Los hombres que aman el rock tienen niveles más altos de testosterona

Hasta el momento, era bien conocido que muchos rasgos de comportamiento, incluida la personalidad, están influidos por la testosterona, como ocurre con las hormonas esteroides. Sobre esta base, los investigadores desarrollaron la hipótesis de que la testosterona determina, al menos en parte, las diferencias individuales en la preferencia musical.

A 76 voluntarios (37 hombres y 39 mujeres) se les pidió escuchar 25 fragmentos musicales de diferentes géneros que se habían dividido en cinco categorías: ‘melosa’, contemporánea, sofisticada, intensa y ‘modesta’.

Luego, los calificaron según cuánto los disfrutaban en una escala de 19 niveles. Además, los investigadores tomaron muestras de saliva de cada voluntario para medir sus niveles de testosterona.

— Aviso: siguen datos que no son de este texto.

Lemma build_rows (sort : list row -> list row) `{!RowSort sort} rows : csr_of (build sort rows) (sort rows).
Proof.
  destruct rows as [|x rows].
  - exists [], 0. split_and!; [done|constructor|]. pose proof (sort_perm []) as Hp.
    apply Permutation_nil_r in Hp. by rewrite Hp.
  - unfold build. pose proof (sort_sorted (x :: rows)) as Hs. destruct (sort (x :: rows)) as [|[src e] l].
    + exists [], 0. split_and!; [done|constructor|done].
    + pose proof (row_le_source _ Hs) as Hs'. inversion Hs' as [|? ? Hs'' Hall]; subst.
      destruct (build_loop_spec ((src, e) :: l) [] src [] 0) as (gs & mx & E & Hi & Hr); [..|done|].
      * repeat constructor.
      * constructor.
      * constructor; [simpl; lia|exact Hall].
      * exists gs, mx. split_and!; [exact E|done|by rewrite Hr].
Qed.

(** *** Collecting the rows back, filtered *)
Lemma csr_collect (keep : AdjacencyEntry -> bool) c rows :
  csr_of c rows ->
  (ls ← mapM (fun n => slice ← get_adjacency c n; Ok (List.map (pair n) (List.filter keep slice))) (iter_nodes c);
   Ok (concat ls)) = Ok (E := unit) (List.filter (fun r : row => keep r.2) rows).
Proof.
  intros Hc. pose proof (csr_get c rows) as Hg. destruct Hc as (gs & mx & -> & Hs & ->). unfold iter_nodes. simpl.
  assert (Hall : forall n es, (n, es) ∈ gs -> get_adjacency (of_runs gs mx) n = Ok es).
  { intros n es Hin. rewrite Hg by (by exists gs, mx). f_equal. apply list_elem_of_lookup in Hin as [i Hi].
    by eapply of_node_lookup. }
  clear Hg Hs. revert Hall. generalize (of_runs gs mx). intros c Hall.
  assert (Hm : mapM (fun n => slice ← get_adjacency c n; Ok (List.map (pair n) (List.filter keep slice))) (List.map fst gs)
     = Ok (List.map (fun g : NodeId * list AdjacencyEntry => List.map (pair g.1) (List.filter keep g.2)) gs)).
  { induction gs as [|[n es] gs IH]; [done|]. simpl. rewrite (Hall n es) by constructor. simpl.
    rewrite IH; [done|]. intros m es' Hin. apply Hall. by constructor. }
  rewrite Hm. simpl. f_equal. clear. induction gs as [|[n es] gs IH]; [done|].
  rewrite rows_of_cons. simpl. rewrite List.filter_app, IH. f_equal. clear.
  induction es as [|e es IH]; [done|]. simpl. destruct (keep e); simpl; by rewrite IH.
Qed.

Si bien no se encontraron diferencias significativas en las voluntarias femeninas, los investigadores observaron una correlación entre los niveles de testosterona y las preferencias de ciertos tipos de música en los hombres.

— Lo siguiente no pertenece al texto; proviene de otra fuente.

Lemma entries_ascending n F k : Sorted row_le F -> ascending (fun probe => pair_cmp (entry_key probe) k) (of_node n F).
Proof.
  intros Hs. apply Sorted_StronglySorted in Hs; [|intros a b c; unfold row_le; lia].
  assert (Hn : StronglySorted (fun a b => row_le (n, a) (n, b)) (of_node n F)).
  { unfold of_node. induction Hs as [|[m e] F Hs IH Hall]; [constructor|]. rewrite filter_cons. simpl.
    destruct (decide (m = n)) as [->|]; [|done]. simpl. constructor; [done|].
    rewrite Forall_forall in Hall. apply Forall_forall. intros e' He'. apply Hall. by apply elem_of_node. }
  intros i j x y Hij Hx Hy. assert (Hle : x = y \/ row_le (n, x) (n, y)).
  { clear -Hn Hij Hx Hy. revert i j Hij Hx Hy. induction Hn as [|z l Hn IH Hall]; intros i j Hij Hx Hy; [done|].
    destruct j as [|j]; destruct i as [|i]; simpl in *; try lia; simplify_eq; [by left| |by apply (IH i j); [lia|..]].
    right. rewrite Forall_forall in Hall. apply Hall, list_elem_of_lookup. eauto. }
  destruct Hle as [->|Hle]; [done|]. unfold row_le, pair_cmp, entry_key in *. simpl in *.
  destruct (Z.compare_spec (target x) k.1), (Z.compare_spec (target y) k.1), (Z.compare_spec (edge_id x) k.2),
    (Z.compare_spec (edge_id y) k.2); split; intros; try done; lia.
Qed.

Lemma contains_iff n F known e :
  Sorted row_le F -> distinct known -> F ⊆ known -> (n, e) ∈ known ->
  frozen_slice_contains (of_node n F) e = true <-> e ∈ of_node n F.
Proof.
  intros Hs Hd Hsub He. unfold frozen_slice_contains. destruct (binary_search_by _ _) as [i|] eqn:E; split; try done; intros H.
  - apply binary_search_found in E as (e' & Hi & Hc).
    assert (edge_id e' = edge_id e) as Hid.
    { unfold pair_cmp, entry_key in Hc. simpl in Hc. destruct (Z.compare_spec (target e') (target e)); try done.
      by apply Z.compare_eq_iff in Hc. }
    assert (He' : e' ∈ of_node n F) by (apply list_elem_of_lookup; eauto).
    assert (Heq : (n, e') = (n, e)); [|by simplify_eq].
    apply (distinct_eq known); [done|apply Hsub; by apply elem_of_node|done|done].
  - exfalso. eapply (binary_search_missing _ _ e); [by apply entries_ascending|exact E|done|].
    unfold pair_cmp, entry_key. simpl. by rewrite !Z.compare_refl.
Qed.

Aquellos que tenían niveles más altos de testosterona eran mucho más propensos a revelar una preferencia por géneros como el rock y el heavy metal. Aquellos con niveles más bajos mostraron más interés en música clásica y jazz.

El Dr. Hirokazu Doi, uno de los investigadores partícipes del estudio, cree la relación hallada que tiene algo que ver con el efecto de esta hormona en el cerebro, particularmente en regiones como la amígdala, que está involucrada en el procesamiento de las emociones.

Es más: estudios previos han relacionado el gusto musical con el tipo de personalidad: los hombres con niveles más altos de testosterona son, típicamente, más rebeldes y anti-autoritarios que aquellos con niveles más bajos. A su vez, los géneros como el heavy metal y el rock tienden a ser menos aceptados por las figuras de autoridad (maestros, padres, etcétera) y, por lo tanto, son más atractivos para su naturaleza rebelde.

Aunque el estudio no confirma esta última hipótesis.

Si se confirman estos resultados, es muy probable que existan otras hormonas que desempeñan un papel importante en la configuración de nuestras preferencias musicales, además de otras formas de arte.